→ What the task requires: Here are the records. Write out exactly the lines between the one holding "if v !== AcceleratorVendor_value" and the one holding "match _ServiceReplicaCommitment.assigned_node_name c", inclusive.
(Supplied entries begins)
(** One replica of a service: [None] when it makes the pool unsafe. *)
Definition plan_commitment (remaining : option (dict NodeKey Z)) (c : Commitment) : option (dict NodeKey Z) :=
  match remaining with
  | None => None
  | Some remaining =>
      match _ServiceReplicaCommitment.vendor c with
      | None => None
      | Some v =>
          if v !== AcceleratorVendor_value vendor then Some remaining
          else match _ServiceReplicaCommitment.resource_name c with
          | None => None
          | Some r =>
              if r !== resource_name then Some remaining
              else match _ServiceReplicaCommitment.eligible_node_names c with
              | None | Some [] => None
              | Some nodes =>
                  match _ServiceReplicaCommitment.assigned_node_name c with
                  | None => if existsb (fun k => inb k.2 nodes) remaining.*1 then None else Some remaining
                  | Some node =>
                      if negb (inb node nodes) then None
                      else match List.filter (fun k => k.2 == node) remaining.*1 with
                      | [] => Some remaining
                      | [key] =>
                          if _ServiceReplicaCommitment.model c !== Some model then Some (dset key 0 remaining)
                          else if dcount remaining key <? _ServiceReplicaCommitment.accelerator_count c then None
                          else Some (dset key (dcount remaining key - _ServiceReplicaCommitment.accelerator_count c)
                                       remaining)
                      | _ => None
                      end
                  end
              end
          end
      end
  end.

Definition _plan_physical_pool_remaining (commitments : list Commitment) (deferred_usage : _DeferredAcceleratorUsage.t)
  : Sess (option (dict NodeKey Z)) :=
  let devices := physical in
  if existsb (fun node => negb (lenZ (node_workers inventory node) =? 1)) (remove_dups candidate_node_keys.*2)
  then mret None
  else if unlocated deferred_usage (remove_dups devices.*1.*1) then mret None
  else
    remaining ← foldM (_DeferredAcceleratorUsage.by_node_resource deferred_usage) (Some devices) plan_deferred;
    mret (foldl plan_commitment remaining commitments).
End plan.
(Supplied entries ends)
→ Written answer:
          if v !== AcceleratorVendor_value vendor then Some remaining
          else match _ServiceReplicaCommitment.resource_name c with
          | None => None
          | Some r =>
              if r !== resource_name then Some remaining
              else match _ServiceReplicaCommitment.eligible_node_names c with
              | None | Some [] => None
              | Some nodes =>
                  match _ServiceReplicaCommitment.assigned_node_name c with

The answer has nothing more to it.